Metadata-Version: 2.4
Name: speak2py
Version: 0.3.1
Summary: Stateful natural-language → pandas/matplotlib, offline-first.
Home-page: https://github.com/varunpuli/speak2py
Author: Varun Pulipati
Author-email: varunpulipati26@gmail.com
License: MIT
Requires-Python: >=3.10
Description-Content-Type: text/markdown
Requires-Dist: pandas>=2.0
Requires-Dist: matplotlib>=3.6
Requires-Dist: openpyxl>=3.1
Provides-Extra: local
Dynamic: author
Dynamic: author-email
Dynamic: description
Dynamic: description-content-type
Dynamic: home-page
Dynamic: license
Dynamic: provides-extra
Dynamic: requires-dist
Dynamic: requires-python
Dynamic: summary

# speak2py v0.3.1 — English → Python (stateful, optional offline AI)

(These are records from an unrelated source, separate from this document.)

(* ===== verification/Prelude.v ===== *)
(** * Verification of libdd-rc

    libdd-rc is the client library of a remote-configuration service.  A host
    application embeds it through a C interface, opens connections on its behalf,
    and hands it the messages of the server; the library runs the protocol,
    decides which requests may reach the host, and answers the server.  This
    library of Rocq files is a shallow embedding of its Rust crates (under
    src/lib/) and the theorems that make them correct.

    ** The program and where it is modelled

    The crates, from the bottom up, and the files that model them:

    - rc-crypto: [Hex] (hex.rs, cached_string_repr.rs), [Signature]
      (signature.rs), [CertId] (certificate/id/), [Hash] (hash/, fingerprint.rs,
      keys/key_id.rs, keys/public.rs), [Keys] (keys/private.rs, signer.rs,
      [PublicKey::verify]), [Certificate] (certificate.rs, serial_number.rs,
      validity.rs, and the untrusted wrappers and roots built on them:
      rc-x509-trust/src/cert/untrusted.rs, rc-x509-roots), [Csr]
      (certificate/csr.rs, issuer.rs), [ConnectionId] (connection_id/);
    - rc-x509-trust: [TrustStore] (trust_store/, chain/build_unverified.rs,
      chain/unverified.rs), [VerifyChain] (chain/verify_chain.rs,
      endpoint_hostname.rs);
    - rc-x509-client: [Codec] (codec/ and the values it carries), [Dispatch]
      (dispatch.rs), [Runtime] (handler/delegate/retry.rs, handler/hello.rs,
      metrics.rs, host_runtime/api.rs), [Verifier] (handler/verifier.rs), [Fsm]
      (handler/delegate/), [Actor] (handler/actor.rs), [Entrypoint]
      (entrypoint.rs);
    - rc-x509-ffi: [Ffi] (connection.rs: the exported functions and
      [FFIConnection]; io_handle.rs), [FfiTasks] (connection.rs: [io_task] and
      [dispatch_task]), [World] (the environment of a connection as this layer
      provides it, with the runtime of ctx.rs), [Ctx] (ctx.rs, and
      shutdown_signal.rs and abort_on_drop.rs of the client crate), [LogSink]
      (log_sink.rs);
    - rc-x509-test-client-harness: [Harness] (client.rs, io.rs, and [encode] and
      [decode] of rc-x509-proto), [Integration] (tests/);
    - the tests and fuzz targets that drive whole parts of the library:
      [TestIssuer] (rc-x509-trust/src/test_issuer/ and chain/mod.rs: certificates,
      chains and their mutations) with its theorems in [TestChains];
      [DelegateTests] (the unit tests of message_delegate.rs, with
      fsm/test_helpers.rs, mocks/io.rs and mock_verifier.rs), [ActorTests] (those
      of actor.rs and retry.rs), [ClientTests] (those of dispatch.rs and
      shutdown_signal.rs), [TrustTests] (those of cache.rs, store.rs and
      build_unverified.rs), [FfiTests] (those of the FFI crate's connection.rs);
      [Delivery] (the fuzz target of the client crate); [FuzzFfi] (those of the
      FFI crate, and a unit test of connection.rs) with its theorems in
      [FuzzRuns].

    [System] composes the actor, the FFI connection, its two tasks and the host
    of one connection, [Shutdown] the worker of a context with the actors of its
    connections.  [Utf8] holds what the sources use of Rust's strings,
    [Mpsc] is the interface to the channels everything is connected by,
    [Symbolic] the rules by which whole tests are run on unknown values,
    [Schedules] the argument by which threads under a fair schedule come to an
    end, and this file the shared prelude.

    A message of the server enters by [Ffi.rc_conn_recv], is decoded by
    [Codec.ServerToClient_try_from], queued, taken by [Actor.actor_loop] and
    processed by [Fsm.MessageDelegate_process].  Replies go by
    [Runtime.retry_send] and [Ffi.IOHandle_send] to [FfiTasks.io_task], which
    calls the host.  Dispatch requests go by
    [Dispatch.DispatchPublisher_dispatch] to [FfiTasks.dispatch_task], and the
    host's answers come back by [Ffi.rc_conn_dispatch_result] and
    [Actor.dispatch_response].  [Entrypoint.handle_connection_events] starts and
    stops the actors as the host's connections come and go.

    ** How the code is modelled

    - Structs are records and enums inductive types with the source's fields and
      constructors; bytes are [Byte.byte], buffers lists of them; integers keep
      their width where it matters ([wrap], [FfiTasks.len_u32],
      [TrustStore.weight_estimator]).
    - Fallible functions return [result]; a function that can panic returns an
      [option] ([panics]), whose [None] is the panic.
    - Code with effects is a [prog]: a function from the state it shares with the
      rest of the program to an [exec], which is [Done], [Panic] or [Blocked],
      each with the state left behind.
    - Async code is sequential between suspensions; where it waits, a parameter
      [yield] is whatever the rest of the program does meanwhile.  Theorems
      quantify over it, with the restrictions they state.
    - Code that is not in the repository is a class of operations ([AwsDigest],
      [X509Lib], [AwsEcdsa], [Rcgen], [RcgenIssue], [UuidLib], [Prost], [Moka],
      [Webpki], [Mpsc], [TokenLib], [TracingLib]) with its documented behaviour as
      laws; every theorem that assumes laws is instantiated at an implementation
      that satisfies them.  The laws of [Moka] let the cache forget at any call;
      [TrustTests.MokaRoomy] adds that it does not while everything fits.
    - Components meet at interfaces: chain building is proved against
      [TrustStore.CertCacheContract], which the in-memory cache satisfies; the
      state machine and the retries against [Runtime.ConnEnv], which
      [World.world_laws] and [World.world_sched] discharge for the FFI layer.
      The actor and the main task add the operations they need of the async
      runtime: [Actor.ActorEnv], which [System.sys_actor_env] discharges with the
      tasks and the host interleaved by any schedule and [Harness.harness_actor]
      with the test server, and [Entrypoint.EntryEnv], which [Ctx.ctx_laws] and
      [Ctx.ctx_sched] discharge with the event stream of a context.  How the
      actors that the main task joins end is a parameter of [Ctx], which
      [Shutdown.actor_result] gives by running them.
    - Threads interleave at explicit points: a schedule of steps in [System],
      [Ctx], [FuzzFfi], [FfiTests] and [ClientTests], a step relation in
      [LogSink].
    - A test is a program over the world it drives, or a script whose next step
      runs when the client waits; a failed assertion, or a wait for what cannot
      come, keeps it from completing.  A generator of inputs is the predicate of
      what it can draw.
    - Logging is left out.

    ** Loops and fuel

    [TrustStore.build_loop] gets [MAX_INTERMEDIATES + 1] iterations, which the
    source's own bound makes enough ([build_chain_complete] shows it always
    returns).  Loops that wait ([retry_send], the sends on bounded channels, the
    actor, the tasks, the event loop) run for as long as the environment makes
    them, so they take a number of polls and are [Blocked] when it is used up.
    Safety theorems hold for every number of polls and every way the run ends;
    termination is stated separately, with the number that suffices:
    [retry_send_spec], [session_complete], [main_task_returns],
    [ctx_free_returns] (one poll of an actor more than its schedule has batches,
    [Shutdown.actor_run]), [one_log_sink]; the harness needs nine polls of the actor
    and three or five events ([harness_dispatch_roundtrip], [replay_rejected],
    [handshake_passes], [connection_metrics_passes]); the delivery target more
    polls than twice its messages ([delivery_completes]); the FFI targets and the
    FFI unit tests thirty rounds of any fair schedule ([dispatch_target_passes],
    [ffi_io_passes], [connection_tests_pass]), the tests of the shutdown signal
    thirteen ([signal_tests_pass]); the tests of the actor four polls
    ([actor_tests_pass]).

    ** What the theorems show

    - Identifiers and containers: hex rendering, signatures and certificates
      round-trip; equality and hashing of identifiers agree; conversions accept
      exactly the lengths they document ([colon_string_roundtrip],
      [signature_roundtrip], [signature_eq_spec], [cert_id_try_from_spec],
      [dangerous_eq_hash_coherent], [cert_ids_of_x509], [key_id_spec],
      [certificate_from_der_spec], [certificate_roundtrip]).
    - Signing requests: both constructors refuse exactly the names they document
      and otherwise ask for exactly their profile, signed by the key to certify
      ([new_leaf_spec], [new_intermediate_spec], [csr_well_formed]).
    - Trust: chain building returns exactly the linked chain to a root, within
      its bound; validation accepts exactly when one exists; the cache never
      returns a certificate that was not inserted; a certificate is trusted only
      if the three webpki checks pass, so if it is signed through to the root with
      trusted algorithms by certificates for code signing ([build_chain_sound],
      [build_chain_complete], [validate_spec], [memory_cache_history],
      [weight_estimator_bounds], [verify_chain_spec]); the verifier built on it does not check
      signatures ([trust_store_does_not_attest]).
    - Protocol: connection identifiers bind both nonces; the state machine
      refines a reaction table; over whole sessions, replies have the documented
      shape and only admissible requests of authenticated connections are
      forwarded; the actor answers each dispatch result once
      ([connection_id_verify_spec], [connection_id_binding],
      [server_to_client_spec], [client_to_server_injective],
      [process_refines_table], [session_sent_shape],
      [session_dispatch_authentic], [session_complete], [actor_run_trace],
      [retry_send_spec], [dispatch_spec], [dispatch_error_codes]).
    - Host interface: connections follow their documented life cycle under any
      sequence of calls, invalid calls have no effect, release builds do not
      panic, and the tasks call the host with what was queued, in order
      ([ffi_lifecycle], [ffi_invalid_calls_inert], [ffi_release_never_panics],
      [ffi_dispatch_result_spec], [io_task_spec], [dispatch_task_spec]).
    - Main task: connections are started, superseded and stopped in a strict
      discipline, and shutdown terminates ([main_task_disciplined],
      [main_task_returns]); a cancelled actor ends, and freeing a context returns
      whatever the host did, unless an actor is in the deadlock of
      [dispatch_can_deadlock] ([cancelled_actor_ends], [ctx_free_returns]).
    - Composition: what the host's callbacks receive on one connection is
      explained by what the host put in, over every interleaving
      ([connection_end_to_end]); a request of the test server reaches the
      application and its response the server ([harness_dispatch_roundtrip]);
      concurrent calls install one log sink ([one_log_sink]).
    - Tests, for all inputs: the harness's tests and the unit tests of the
      delegate, the actor, the retries and the interconnect pass whatever is drawn,
      given a generator that works, a replayed connection identifier being rejected
      ([ping_pong_passes], [handshake_passes], [replay_rejected],
      [connection_metrics_passes], [delegate_tests_pass], [actor_tests_pass],
      [retry_tests_pass], [dispatch_tests_pass]); those of the FFI connection and of
      the shutdown signal under every fair interleaving of their threads
      ([connection_tests_pass], [state_tests_pass], [signal_tests_pass]); the
      certificate cache equals a map on every sequence of operations that fits it,
      and the tests of the store and of chain building pass on top of it
      ([cache_matches_map], [store_tests_pass], [building_tests_pass]); the fuzz targets
      complete on every input, those of the FFI under every fair interleaving of
      five threads and over any channels ([delivery_completes],
      [dispatch_target_passes], [ffi_io_passes], [threads_over_queues]); chain
      building finds every chain the issuer makes, accepts every forgery that
      only signatures show, and detects the other two mutations
      ([valid_chain_builds], [spuriously_built], [detected_while_building]).
    - Defects: the runtime has no timer, so a full outgoing queue panics the
      connection ([retry_send_needs_timer], [full_queue_panics]); publishing can
      wait for ever ([dispatch_can_deadlock]), and freeing the context with it
      ([ctx_free_returns]); the response queue can be full
      although every request is answered once ([reply_queue_can_fill]); parsing
      panics on some serial numbers ([certificate_from_der_spec]).

    ** Not modelled

    The rendering of log events and the [Valuable] implementations for them; the
    parts that only call other code: the protobuf types, generated at build
    time, and the build scripts; the timeout that the runtime grants to leftover
    tasks after the main task has ended.  [System] is one connection: two
    connections of a context share only the event stream, which is in [Ctx].
    The fuzzing build's shortcut around the connection-identifier check is left
    out: [Delivery] runs the check.  Of the tests of rc-x509-trust, two are not
    about this code but about what it calls: prop_eviction (which entries
    mini_moka evicts) and those of verify_chain.rs (which chains webpki accepts);
    two that make a long chain and a forged leaf by hand repeat cases of
    [valid_chain_builds] and [spuriously_built].  The unit tests of rc-crypto and of
    the codec call functions whose behaviour is proved here for all inputs.
    Timeouts in tests are bounds on polls or rounds.  Helpers for log assertions
    and the benches are left out. *)

From stdpp Require Import base option list strings numbers countable.
From Stdlib Require Import Strings.Byte NArith ZArith Lia.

[![PyPI version](https://img.shields.io/pypi/v/speak2py.svg)](https://pypi.org/project/speak2py/)
[![Python versions](https://img.shields.io/pypi/pyversions/speak2py.svg)](https://pypi.org/project/speak2py/)
[![Wheel](https://img.shields.io/pypi/wheel/speak2py.svg)](https://pypi.org/project/speak2py/)
[![License: MIT](https://img.shields.io/badge/License-MIT-yellow.svg)](#license)
[![Downloads](https://img.shields.io/pypi/dm/speak2py?label=Downloads)](https://pypi.org/project/speak2py/)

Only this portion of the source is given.